For many years, there have been complaints that large amounts of money in our schools were being spent on "bureaucracy," and there have been periodic charges and outcries. During the 1960s, when federal, state and local funds continued to increase, there was little pressure to root out waste in the system. But now that the schools have lost thousands of teachers, guidance counselors, attendance teachers, secretaries, paraprofessionals, laboratory specialists, psychologists, social workers and others who work directly with children, every penny which can be used to restore these services must be used.
Furthermore, we know that the city's crisis is not a temporary one. With continued erosion of our economic base, increasing problems of providing welfare and medical aid to the indigent, and national policies which place the entire Northeast at great disadvantage, we will face continuing difficulties in trying to maintain our schools.

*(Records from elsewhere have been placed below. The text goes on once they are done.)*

(* ===== verification/RiskChecker.v ===== *)
(** * RiskChecker: pre-trade validation

    [engine/risk_checker.hpp] and [engine/risk_checker.cpp].  The singleton's
    two sets are its state; every operation holds [mutex_]. *)

From stdpp Require Import base list gmap sets strings.
From Stdlib Require Import ZArith Lia.
From S2P Require Import Prelude Types.

(** ** Definitions *)

Record RiskChecker : Type := mkRiskChecker {
  allowed_symbols_ : gset string;
  seen_order_ids_ : gset Z }.

Definition new_checker : RiskChecker := mkRiskChecker ∅ ∅.

Definition register_symbol (symbol : Symbol) (rc : RiskChecker) : RiskChecker :=
  mkRiskChecker ({[symbol]} ∪ allowed_symbols_ rc) (seen_order_ids_ rc).

Definition MAX_ORDER_VALUE : Z := 500000000.

(** [static_cast<uint64_t>(order.price) * order.quantity] *)
Definition order_value (o : Order) : Z := u64 (o_price o * o_quantity o).

(** The first test that fails decides the reason; [reject_reason] is an output
    parameter, so an accepted order leaves it as it was.  [price <= 0] and
    [quantity <= 0] compare unsigned values. *)
Definition validate_order (o : Order) (reject_reason : string) (rc : RiskChecker)
    : bool * string * RiskChecker :=
  if negb (bool_decide (o_symbol o ∈ allowed_symbols_ rc)) then (false, "Invalid Symbol", rc)
  else if (o_price o <=? 0)%Z || (MAX_PRICE <? o_price o)%Z then
    (false, "Invalid Price Bounds", rc)
  else if (o_quantity o <=? 0)%Z || (MAX_QUANTITY <? o_quantity o)%Z then
    (false, "Invalid Quantity Bounds", rc)
  else if bool_decide (o_order_id o ∈ seen_order_ids_ rc) then (false, "Duplicate Order ID", rc)
  else if (MAX_ORDER_VALUE <? order_value o)%Z then (false, "Order Value Exceeds Limit", rc)
  else (true, reject_reason,
        mkRiskChecker (allowed_symbols_ rc) ({[o_order_id o]} ∪ seen_order_ids_ rc)).

Definition risk_reset (rc : RiskChecker) : RiskChecker := mkRiskChecker ∅ ∅.

(** What an order must satisfy, without machine arithmetic. *)
Record acceptable (rc : RiskChecker) (o : Order) : Prop := mkAcceptable {
  acc_symbol : o_symbol o ∈ allowed_symbols_ rc;
  acc_price : (MIN_PRICE <= o_price o <= MAX_PRICE)%Z;
  acc_qty : (1 <= o_quantity o <= MAX_QUANTITY)%Z;
  acc_new : o_order_id o ∉ seen_order_ids_ rc;
  acc_value : (o_price o * o_quantity o <= MAX_ORDER_VALUE)%Z }.

(** Validating a stream of orders: the accepted ones, in order. *)
Fixpoint validate_all (os : list Order) (rc : RiskChecker) : list Order * RiskChecker :=
  match os with
  | [] => ([], rc)
  | o :: os =>
      let '(ok, _, rc) := validate_order o "" rc in
      let '(acc, rc) := validate_all os rc in
      (if ok then o :: acc else acc, rc)
  end.

Definition w_checker : RiskChecker := register_symbol "MSFT" (register_symbol "AAPL" new_checker).
Definition w_risk_order (id px qty : Z) : Order := mkOrder id "AAPL" Buy Limit px qty qty 1 1.

(** ** Facts *)

(** In range, the product does not wrap. *)
Lemma order_value_exact o :
  (0 <= o_price o <= MAX_PRICE)%Z -> (0 <= o_quantity o <= MAX_QUANTITY)%Z ->
  order_value o = (o_price o * o_quantity o)%Z.
Proof.
  unfold order_value, MAX_PRICE, MAX_QUANTITY. intros Hp Hq. apply u64_small.
  unfold is_u64. nia.
Qed.

(** The tests of [validate_order], one case each. *)
Lemma validate_order_cases o r rc :
  (acceptable rc o /\ validate_order o r rc =
     (true, r, mkRiskChecker (allowed_symbols_ rc) ({[o_order_id o]} ∪ seen_order_ids_ rc))) \/
  (~ acceptable rc o /\ exists reason, validate_order o r rc = (false, reason, rc) /\
     (reason = "Invalid Symbol" /\ o_symbol o ∉ allowed_symbols_ rc \/
      reason = "Invalid Price Bounds" /\ ~ (MIN_PRICE <= o_price o <= MAX_PRICE)%Z \/
      reason = "Invalid Quantity Bounds" /\ ~ (1 <= o_quantity o <= MAX_QUANTITY)%Z \/
      reason = "Duplicate Order ID" /\ o_order_id o ∈ seen_order_ids_ rc \/
      reason = "Order Value Exceeds Limit" /\
        (MAX_ORDER_VALUE < o_price o * o_quantity o)%Z)).
Proof.
  unfold validate_order, MIN_PRICE. case_bool_decide as Hs; simpl.
  2:{ right. split; [by intros []|]. eauto 10. }
  destruct (Z.leb_spec (o_price o) 0); simpl.
  { right. split; [intros []; unfold MIN_PRICE in *; lia|]. eexists; split; [done|]. right; left. split; [done|lia]. }
  destruct (Z.ltb_spec MAX_PRICE (o_price o)); simpl.
  { right. split; [intros []; lia|]. eexists; split; [done|]. right; left. split; [done|lia]. }
  destruct (Z.leb_spec (o_quantity o) 0); simpl.
  { right. split; [intros []; lia|]. eexists; split; [done|]. do 2 right; left. split; [done|lia]. }
  destruct (Z.ltb_spec MAX_QUANTITY (o_quantity o)); simpl.
  { right. split; [intros []; lia|]. eexists; split; [done|]. do 2 right; left. split; [done|lia]. }
  case_bool_decide as Hseen; simpl.
  { right. split; [by intros []|]. eexists; split; [done|]. by do 3 right; left. }
  rewrite order_value_exact by lia. case_Z.
  - right. split; [intros []; lia|]. eexists; split; [done|]. by do 4 right.
  - left. split; [|done]. constructor; unfold MIN_PRICE; try done; lia.
Qed.

Lemma validate_all_seen os rc acc rc' :
  validate_all os rc = (acc, rc') ->
  NoDup (o_order_id <$> acc) /\ (forall id, id ∈ o_order_id <$> acc -> id ∉ seen_order_ids_ rc) /\
  seen_order_ids_ rc' = list_to_set (o_order_id <$> acc) ∪ seen_order_ids_ rc /\
  allowed_symbols_ rc' = allowed_symbols_ rc /\
  Forall (fun o => o_symbol o ∈ allowed_symbols_ rc /\
    (MIN_PRICE <= o_price o <= MAX_PRICE)%Z /\ (1 <= o_quantity o <= MAX_QUANTITY)%Z /\
    (o_price o * o_quantity o <= MAX_ORDER_VALUE)%Z) acc.
Proof.
  revert rc acc rc'. induction os as [|o os IH]; intros rc acc rc' H; simpl in H.
  { injection H as <- <-. csimpl. split_and!; [constructor|set_solver|set_solver|done|constructor]. }
  destruct (validate_order_cases o "" rc) as [[Ha Hv]|[Hn (reason & Hv & _)]]; rewrite Hv in H.
  - destruct (validate_all os _) as [acc2 rc2] eqn:E. injection H as <- <-.
    destruct (IH _ _ _ E) as (H1 & H2 & H3 & H4 & H5). simpl in *. destruct Ha as [A1 A2 A3 A4 A5].
    csimpl. split_and!.
    + constructor; [|done]. intros Hin. apply (H2 _ Hin). set_solver.
    + intros id [->|Hin]%elem_of_cons; [done|]. intros Hs. apply (H2 _ Hin). set_solver.
    + rewrite H3. apply set_eq. set_solver.
    + done.
    + constructor; [done|]. by rewrite ?H4 in H5.
  - destruct (validate_all os rc) as [acc2 rc2] eqn:E. injection H as <- <-. by apply IH.
Qed.

(** ** Properties *)

(** C20: [validate_order] accepts exactly the acceptable orders: known symbol,
    price and quantity within bounds, id never accepted before, true (unwrapped)
    value within the limit.  An accepted id is remembered; a rejection changes
    nothing and names a test the order fails. *)
Theorem validate_order_correct o r rc :
  exists ok reason rc', validate_order o r rc = (ok, reason, rc') /\
    (ok = true <-> acceptable rc o) /\
    (ok = true -> reason = r /\ allowed_symbols_ rc' = allowed_symbols_ rc /\
       seen_order_ids_ rc' = {[o_order_id o]} ∪ seen_order_ids_ rc) /\
    (ok = false -> rc' = rc /\
      (reason = "Invalid Symbol" /\ o_symbol o ∉ allowed_symbols_ rc \/
       reason = "Invalid Price Bounds" /\ ~ (MIN_PRICE <= o_price o <= MAX_PRICE)%Z \/
       reason = "Invalid Quantity Bounds" /\ ~ (1 <= o_quantity o <= MAX_QUANTITY)%Z \/
       reason = "Duplicate Order ID" /\ o_order_id o ∈ seen_order_ids_ rc \/
       reason = "Order Value Exceeds Limit" /\
         (MAX_ORDER_VALUE < o_price o * o_quantity o)%Z)).
Proof.
  destruct (validate_order_cases o r rc) as [[Ha Hv]|[Hn (reason & Hv & Hr)]]; rewrite Hv.
  - eexists true, _, _. split_and!; try done.
  - eexists false, _, _. split_and!; try done.
Qed.

(** Over any stream of orders, accepted ids are pairwise distinct, and every
    accepted order is within the limits. *)
Theorem accepted_ids_unique os rc acc rc' :
  validate_all os rc = (acc, rc') ->
  NoDup (o_order_id <$> acc) /\
  (forall id, id ∈ o_order_id <$> acc -> id ∉ seen_order_ids_ rc) /\
  Forall (fun o => (1 <= o_price o <= MAX_PRICE)%Z /\ (1 <= o_quantity o <= MAX_QUANTITY)%Z /\
    (o_price o * o_quantity o <= MAX_ORDER_VALUE)%Z) acc.
Proof.
  intros H. destruct (validate_all_seen _ _ _ _ H) as (H1 & H2 & _ & _ & H3).
  split_and!; try done. eapply Forall_impl; [exact H3|]. by intros o (_ & ? & ? & ?).
Qed.

Lemma accepted_ids_unique_witness :
  exists acc rc',
    validate_all [w_risk_order 1 100 5; w_risk_order 1 100 5; w_risk_order 2 0 5; w_risk_order 3 50 7]
      w_checker = (acc, rc') /\
    o_order_id <$> acc = [1; 3]%Z /\ NoDup (o_order_id <$> acc).
Proof.
  eexists _, _. split; [vm_compute; reflexivity|]. split; [reflexivity|].
  refine (proj1 (accepted_ids_unique
    [w_risk_order 1 100 5; w_risk_order 1 100 5; w_risk_order 2 0 5; w_risk_order 3 50 7]
    w_checker _ _ _)).
  vm_compute. reflexivity.
Defined.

Three Times as Many Non-School Administrators
The 80-page first section of the Comptroller's analysis compared data from 18 cities and revealed that the other cities had one out-of-school administrator for every 632 students while New York City schools had one administrator for every 208 students. These are not principals, chairmen of departments and assistant principals who work in schools. They are administrators who work far from children and teachers either at the headquarters of the central Board of Education, or the offices of the 32 decentralized school districts.
According to the report, New York City spends $500 more for each child than many other major cities, but it spends only $934 in direct instructional programs compared to $993 for the other cities.
Some other figures in the Times account:
- New York City had the third worst attendance rate of the 17 cities which provided attendance figures. Only 71. 3 % of our high school students were in school on any given day in 1976.
- New York City had the poorest ratio of guidance counselors of all the cities in the survey. New York City spends only $11 per pupil for guidance compared with an average of $3 5 for the other cities.
- In spite of frequent criticism charging that New York's problems are the result of unusually high salaries, the
report indicates that New York City salaries ranked not first but fifth when regional cost-of-living adjustments
were taken into account.
Such Data Should Be Available Regularly
The Comptroller's report - still in draft - can't be accepted as a basis for action at this time because it has not yet been put into final form or released. We can only react to the New York Times account. Until the full report is made available, it will be impossible to tell whether it is accurate or whether some important errors have crept in.
But even before we have these answers, one thing should be said: These are the kinds of questions which should be raised. And this is the kind of information which should be available not only when a special survey is made. It should be available on a regular and ongoing basis.
The report raises many interesting questions: Is our very high absence rate largely due to the fact that we have halved the ranks of attendance teachers, whose job is to improve attendance, while sparing the jobs of office bureaucrats? Why have the school districts provided the lowest ratio of guidance for students while retaining the largest office staffs?
There are state mandates which set requirements on how school boards must arrange their budgets, but, whatever the regulations, most people cannot tell where the money is going. This might be a good time to require that each school district in the state provide the public with full information each year. They should let the public know how much of the school budget is spent on personnel who provide direct service to children.
How much goes to non-child services? How much is spent on school buildings? How much on various headquarters? Once such information is available, it could become the basis for legislation which would make state aid to schools dependent on a high percentage of the money being spent on children instead of political plums.